In 2021, Ann Borg, now seventy-seven-years-old, walks the same beach each day, and each day she collects one or two pieces to add to her precious booty. An investigation into the appearance of so many shards of decorated pottery led Ann to discover that the hundreds of tiny fragments in her possession originally comprised dozens and dozens of larger pots and plates. Staffordshire pottery that was travelling as cargo in ships from Liverpool to Savannah in Georgia, ships that were wrecked along the southeast coast of Ireland in the mid 19th century. It is no wonder then that Captain Phil Murphy, the current Wexford harbourmaster, describes his jurisdiction as “The Graveyard of a Thousand Ships.” The broken pottery had been washing up on shore ever since.

"Chanies"

After seventy years of collecting these “chanies”, as she tenderly describes them, Ann realised that her shipwreck cargo was doing precious little except gathering dust in a shed in her back garden. And so, she decided to donate her collection to the renowned Wexford-based mosaic artist Helen McLean. Understanding the significance of this gesture, and wanting to honour the history of the fragments, Helen immersed herself in the rich tapestry of Wexford’s maritime history to find inspiration for a mosaic project. It was then she discovered the story of the Wexford Whale.

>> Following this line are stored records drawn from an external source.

(* ===== verification/ArqMsg.v ===== *)
(** * arq.c: the ARQ control messages

    [arq_build_ctrl_msg] and [arq_parse_ctrl_msg].  [arq_control_msg_t] is
    not packed: on x86-64 three bytes of padding follow [type]. *)

From S2P Require Import Prelude Crc32 PeerManager Env Sim RoceDefs Arq WanTunnel.

Definition ARQ_MAGIC : Z := 0x41525130.
Definition ARQ_MSG_ACK : Z := 1.
Definition ARQ_MSG_NACK : Z := 2.

(** [msg_psn_list] holds the entries that are written. *)
Record arq_control_msg := ArqMsg {
  magic : Z;
  msg_type : Z;
  msg_qpn : Z;
  msg_psn : Z;
  msg_count : Z;
  msg_psn_list : list Z }.

(** Field offsets from the start of the frame, and [sizeof]. *)
Definition MSG_MAGIC : nat := 42.
Definition MSG_TYPE : nat := 46.
Definition MSG_QPN : nat := 50.
Definition MSG_PSN : nat := 54.
Definition MSG_COUNT : nat := 58.
Definition MSG_LIST : nat := 62.
Definition ARQ_MSG_SIZE : Z := 318.

Section Operations.
Context `{Dpdk}.

(** [msg->psn_list[i] = ...] from [off] on. *)
Fixpoint st_words (off : nat) (ws b : list Z) : list Z :=
  match ws with
  | [] => b
  | w :: ws => st_words (off + 4) ws (st 4 off (rte_cpu_to_be_32 w) b)
  end.

Fixpoint ld_words (off n : nat) (b : list Z) : list Z :=
  match n with
  | O => []
  | S n => rte_be_to_cpu_32 (ld 4 off b) :: ld_words (off + 4) n b
  end.

(** [i < count && i < MAX_RETX_BURST] *)
Definition list_rounds (count : Z) : nat := Z.to_nat (Z.min count MAX_RETX_BURST).

Definition ctrl_frame (mac : list Z) (src_ip qpn type p dst_ip : Z) (psn_list : option (list Z))
    (count : Z) (b : list Z) : list Z :=
  let b := set_eth_d_addr (rte_ether_addr_copy mac) b in
  let b := set_ether_type (rte_cpu_to_be_16 RTE_ETHER_TYPE_IPV4) b in
  let b := build_ipv4_udp src_ip dst_ip (rte_cpu_to_be_16 ARQ_CTRL_PORT)
             (rte_cpu_to_be_16 ARQ_CTRL_PORT) 304 284 b in
  let b := st 4 MSG_MAGIC (rte_cpu_to_be_32 ARQ_MAGIC) b in
  let b := st 1 MSG_TYPE type b in
  let b := st 4 MSG_QPN (rte_cpu_to_be_32 qpn) b in
  let b := st 4 MSG_PSN (rte_cpu_to_be_32 p) b in
  let b := st 4 MSG_COUNT (rte_cpu_to_be_32 count) b in
  match psn_list with
  | Some l =>
      if 0 <? count
      then st_words MSG_LIST ((fun i => nth i l 0) <$> seq 0 (list_rounds count)) b
      else b
  | None => b
  end.

Definition arq_build_ctrl_msg (qpn type p dst_ip : Z) (psn_list : option (list Z)) (count pool : Z)
    : M (option nat) :=
  r ← rte_pktmbuf_alloc pool;
  match r with
  | None => mret None
  | Some m =>
      d ← rte_pktmbuf_append m ARQ_MSG_SIZE;
      match d with
      | None => rte_pktmbuf_free (Some m);; mret None
      | Some off =>
          a ← arp_cache_lookup dst_ip;
          let mac := match a with Some mac => mac | None => replicate 6 0xFF end in
          g ← get_glob;
          mstore m (at_off off
            (ctrl_frame mac (wan_tunnel_src_ip g) qpn type p dst_ip psn_list count));;
          set_lens m ARQ_MSG_SIZE;;
          mret (Some m)
      end
  end.

(** [None] is the return value -1. *)
Definition parse_ctrl (b : list Z) : option arq_control_msg :=
  if rte_be_to_cpu_32 (ld 4 MSG_MAGIC b) =? ARQ_MAGIC then
    let count := rte_be_to_cpu_32 (ld 4 MSG_COUNT b) in
    Some (ArqMsg (rte_be_to_cpu_32 (ld 4 MSG_MAGIC b)) (ld 1 MSG_TYPE b)
            (rte_be_to_cpu_32 (ld 4 MSG_QPN b)) (rte_be_to_cpu_32 (ld 4 MSG_PSN b)) count
            (ld_words MSG_LIST (list_rounds count) b))
  else None.

Definition arq_parse_ctrl_msg (m : nat) : M (option arq_control_msg) :=
  b ← mtod m; mret (parse_ctrl b).

End Operations.

(** ** Round trip *)

Section Messages.
Context `{DpdkSpec}.

Lemma be_32_roundtrip v : rte_be_to_cpu_32 (rte_cpu_to_be_32 v mod 2 ^ 32) = u32 v.
Proof.
  rewrite be_32_in. change (2 ^ 32) with (2 ^ (8 * Z.of_nat 4)). rewrite le_bytes_mod, be_32_out.
  apply be_val_be_bytes.
Qed.

Lemma length_st_words off ws b : length (st_words off ws b) = length b.
Proof. revert off b. induction ws as [|v ws IH]; intros off b; [done|]. cbn [st_words]. by rewrite IH, length_st. Qed.

Lemma ld_st_words_ne n off' off ws b :
  (off' + n <= off)%nat -> ld n off' (st_words off ws b) = ld n off' b.
Proof.
  revert off b. induction ws as [|v ws IH]; intros off b Ho; [done|]. cbn [st_words].
  rewrite IH by lia. apply ld_st_ne. lia.
Qed.

Lemma ld_words_st_words off ws b :
  (off + 4 * length ws <= length b)%nat -> ld_words off (length ws) (st_words off ws b) = u32 <$> ws.
Proof.
  revert off b. induction ws as [|v ws IH]; intros off b Hl; [done|]. cbn [length] in Hl.
  cbn [st_words ld_words length]. rewrite fmap_cons.
  rewrite IH by (rewrite length_st; lia). f_equal.
  rewrite ld_st_words_ne, ld_st_same by lia. apply be_32_roundtrip.
Qed.

Lemma keeps_st_words off ws f : keeps f -> keeps (fun b => st_words off ws (f b)).
Proof.
  revert off f. induction ws as [|v ws IH]; intros off f Hf; [done|]. cbn [st_words].
  apply (IH (off + 4)%nat (fun b => st 4 off (rte_cpu_to_be_32 v) (f b))). by apply keeps_st.
Qed.

Lemma keeps_ctrl_frame mac src qpn type p dst l count :
  bytes_ok mac -> keeps (ctrl_frame mac src qpn type p dst l count).
Proof.
  intros Hm. unfold ctrl_frame, set_eth_d_addr, set_ether_type. cbv zeta. rewrite ether_copy.
  destruct l as [l|]; [destruct (0 <? count); [apply keeps_st_words|]|];
    auto 20 using keeps_build_ipv4_udp with gw.
Qed.

Lemma nth_seq_take (l : list Z) n : (n <= length l)%nat -> (fun i => nth i l 0) <$> seq 0 n = take n l.
Proof.
  intros Hn. apply list_eq. intros i. rewrite list_lookup_fmap, lookup_take. case_decide.
  - rewrite lookup_seq_lt by lia. cbn. rewrite nth_lookup.
    destruct (lookup_lt_is_Some_2 l i) as [x ->]; [lia|done].
  - by rewrite lookup_seq_ge by lia.
Qed.

(** What the receiver reads of a frame the sender wrote. *)
Lemma parse_ctrl_frame mac src qpn type p dst l count b :
  length b = DATAROOM -> length mac = 6%nat -> 0 <= type < 256 ->
  is_u32 qpn -> is_u32 p -> Z.of_nat (length l) = count -> is_u32 count -> Forall is_u32 l ->
  parse_ctrl (ctrl_frame mac src qpn type p dst (Some l) count b) =
  Some (ArqMsg ARQ_MAGIC type qpn p count (take 64 l)).
Proof.
  intros Hl Hmac Ht Hq Hp Hc Hcount Hf. unfold DATAROOM in Hl.
  assert (Hr : list_rounds count = length (take 64 l)).
  { unfold list_rounds, MAX_RETX_BURST. rewrite length_take. lia. }
  assert (Hsrc : (fun i => nth i l 0) <$> seq 0 (list_rounds count) = take 64 l).
  { rewrite nth_seq_take, Hr by (rewrite Hr, length_take; lia). rewrite length_take.
    destruct (Nat.min_spec 64 (length l)) as [[? ->]|[? ->]]; [done|]. rewrite !take_ge by lia. done. }
  unfold ctrl_frame. cbv zeta. unfold parse_ctrl. rewrite Hsrc.
  unfold MSG_MAGIC, MSG_TYPE, MSG_QPN, MSG_PSN, MSG_COUNT, MSG_LIST, build_ipv4_udp, set_eth_d_addr,
    set_ether_type. cbv zeta.
  assert (Hwords : forall b', length b' = 2048%nat ->
            ld_words 62 (list_rounds count) (if 0 <? count then st_words 62 (take 64 l) b' else b') = take 64 l).
  { intros b' Hb'. destruct (Z.ltb_spec 0 count) as [Hpos|Hneg].
    - rewrite Hr, ld_words_st_words by (rewrite length_take; lia).
      etransitivity; [|apply list_fmap_id]. apply list_fmap_ext. intros i x Hx. apply u32_small.
      apply lookup_take_Some in Hx as [Hx _]. by apply (Forall_lookup_1 _ _ _ _ Hf Hx).
    - destruct l; [by rewrite Hr|]. cbn in Hc. lia. }
  rewrite (ether_copy mac).
  assert (Hhead : forall n off b', (off + n <= 62)%nat ->
            ld n off (if 0 <? count then st_words 62 (take 64 l) b' else b') = ld n off b').
  { intros n off b' Ho. destruct (0 <? count); [by apply ld_st_words_ne|done]. }
  rewrite !Hhead by lia. bufs. rewrite !be_32_roundtrip.
  rewrite (u32_small qpn), (u32_small p), (u32_small count) by done.
  rewrite Hwords by (bufs; done). change (u32 ARQ_MAGIC =? ARQ_MAGIC) with true.
  cbn [Z.of_nat]. change (u32 ARQ_MAGIC) with ARQ_MAGIC. do 2 f_equal. by apply Z.mod_small.
Qed.

(** The empty list the gateway itself sends. *)
Lemma parse_ctrl_frame_none mac src qpn type p dst b :
  length b = DATAROOM -> length mac = 6%nat -> 0 <= type < 256 -> is_u32 qpn -> is_u32 p ->
  parse_ctrl (ctrl_frame mac src qpn type p dst None 0 b) = Some (ArqMsg ARQ_MAGIC type qpn p 0 []).
Proof.
  intros Hl Hmac Ht Hq Hp.
  apply (parse_ctrl_frame mac src qpn type p dst [] 0 b); try done.
Qed.

(** The call, on every path. *)
Lemma arq_build_ctrl_msg_ev qpn type p dst l count pool (Q : option nat -> world -> Prop) d w0 w :
  evolves d w0 w ->
  (forall w', evolves d w0 w' -> mem_le w w' -> Q None w') ->
  (forall i b0 mac b w', evolves (fun j => d j + one i j) w0 w' -> held w i <= 0 -> mem_le w w' ->
     (forall j, j <> i -> w_mem w' !! j = w_mem w !! j) -> length b0 = DATAROOM -> length mac = 6%nat ->
     w_mem w' !! i = Some b -> data_len b = ARQ_MSG_SIZE ->
     room b = ctrl_frame mac (wan_tunnel_src_ip (w_glob w)) qpn type p dst l count b0 ->
     Q (Some i) w') ->
  wp (arq_build_ctrl_msg qpn type p dst l count pool) Q w.
Proof.
  intros He HQn HQs. unfold arq_build_ctrl_msg.
  eapply ev_new_frame; [exact He| | |].
  - intros w' He' Hle Hm. ev_auto. by apply HQn.
  - intros i w' He' Hi Hle Hf Ho. clear He. ev_auto. apply HQn; [ev_done|ev_le].
  - intros i b w' He' Hb Hlen Hheld Hother Hle.
    assert (Hip : wan_tunnel_src_ip (w_glob w') = wan_tunnel_src_ip (w_glob w)).
    { by rewrite (ev_ip _ _ _ He'), (ev_ip _ _ _ He). }
    clear He. ev_auto. apply arp_cache_lookup_spec; [ev_ok_tac|]. cbv zeta.
    pose proof (arp_mac_ok dst w' (ev_ok _ _ _ He')) as Ha. cbv zeta in Ha.
    match goal with |- context [match ?r with Some m => m | None => ?x end] =>
      set (mac := match r with Some m => m | None => x end) end.
    assert (Hmac : length mac = 6%nat /\ bytes_ok mac).
    { subst mac. destruct (_ && _); [exact Ha|]. split; [done|by apply (Forall_replicate _ 6 0xFF)]. }
    clearbody mac. destruct Hmac as [Hml Hmok]. ev_auto.
    eapply ev_mstore_exact; [exact He'|exact Hb|by apply keeps_at_off, keeps_ctrl_frame|].
    intros w1 He1 Hm1 _. rewrite at_off_0 in Hm1. ev_auto.
    eapply ev_set_lens; [exact He1|rewrite Hm1; apply lookup_insert_eq|].
    intros w2 He2 Hm2 _. rewrite Hm1, insert_insert_eq in Hm2. cbn [room] in Hm2. ev_auto.
    eapply (HQs i (room b) mac (Mbuf (ctrl_frame mac (wan_tunnel_src_ip (w_glob w')) qpn type p dst l count (room b))
              ARQ_MSG_SIZE ARQ_MSG_SIZE)); try done.
    + eapply mem_le_trans; [exact Hle|]. by eapply mem_le_insert.
    + intros j Hj. rewrite Hm2, lookup_insert_ne by done. by apply Hother.
    + by apply (world_ok_mbuf w' i b (ev_ok _ _ _ He') Hb).
    + rewrite Hm2. apply lookup_insert_eq.
    + cbn [room]. by rewrite Hip.
Qed.

End Messages.

(** ** Properties *)

(** C13 A control message built by
    [arq_build_ctrl_msg] (when buffers are available) is one that
    [arq_parse_ctrl_msg] accepts, and the receiver reads the type, QPN, PSN
    and count that were given and the first 64 entries of the PSN list. *)
Theorem ctrl_message_roundtrip `{DpdkSpec} qpn type p dst l pool w :
  world_ok w -> 0 <= type < 256 -> is_u32 qpn -> is_u32 p -> Forall is_u32 l ->
  is_u32 (Z.of_nat (length l)) ->
  wp (r ← arq_build_ctrl_msg qpn type p dst (Some l) (Z.of_nat (length l)) pool;
      match r with Some m => arq_parse_ctrl_msg m | None => mret None end)
     (fun r w' => (r = None /\ forall j, held w' j = held w j) \/
        r = Some (ArqMsg ARQ_MAGIC type qpn p (Z.of_nat (length l)) (take 64 l))) w.
Proof.
  intros Hw Ht Hq Hp Hf Hl. apply wp_bind. eapply arq_build_ctrl_msg_ev; [by apply evolves_refl| |].
  - intros w' He _. apply wp_ret. left. split; [done|]. intros j. rewrite (ev_held _ _ _ He j). lia.
  - intros i b0 mac b w' He _ _ _ Hl0 Hmac Hb _ Hroom. unfold arq_parse_ctrl_msg.
    apply wp_bind. eapply wp_mtod; [exact Hb|]. apply wp_ret. right. rewrite Hroom.
    by apply parse_ctrl_frame.
Qed.

Lemma ctrl_message_roundtrip_witness :
  wp (r ← @arq_build_ctrl_msg (sim false) 17 2 5 0x090200C0 (Some [5; 7; 9]) 3 7;
      match r with Some m => @arq_parse_ctrl_msg (sim false) m | None => mret None end)
     (fun r _ => r = None \/ r = Some (ArqMsg ARQ_MAGIC 2 17 5 3 [5; 7; 9])) sim_boot.
Proof.
  eapply wp_mono.
  - apply (@ctrl_message_roundtrip (sim false) (sim_spec false) 17 2 5 0x090200C0 [5; 7; 9] 7);
      [apply sim_boot_ok|lia|by_dec..].
  - intros r w' [[-> _]| ->]; [by left|by right].
Defined.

In March 1891, a lifeboat pilot named Ned Wickham, and his brother James, came upon a true giant, rarely seen near Irish shores. Stranded on a sandbank near Wexford Harbour, was a blue whale, 82 feet in length.

Ned and James Wickham (front and centre)

Though he must have been overcome with awe, Ned saw the whale was struggling. Without the buoyancy of the ocean, the great animal was slowly being crushed by its own colossal size. Without hesitation, Ned leapt from his boat, and with a harpoon and pinpoint accuracy, pierced the whale’s heart. In that moment, Ned simultaneously ended the whale’s suffering and carved his name into local folklore forever. Ned’s descendants still helm the lifeboats in Rosslare and Wexford to this day, and through them, the story of the Wexford Whale lives on. The whale’s remains were eventually sold to the British Natural History Museum in London, and the skeleton now hangs as the centrepiece in the famous Hintze Hall.



The Wexford Whale


Helen McLean had her inspiration. She would weave the story of the shipwrecks and the death of the blue whale together to create a singular piece of art that evoked the rich vein of maritime history and folklore that exists in Wexford. Anyone familiar with both stories often imagines the unfortunate blue whale, restricted by its own majesty, surrounded by tiny fragments of eroded, colourful pottery, on that same stretch of Irish coastline in the late 19th century. A beautiful and melancholic reminder that the sea is the ultimate provider of life, death and artistic inspiration.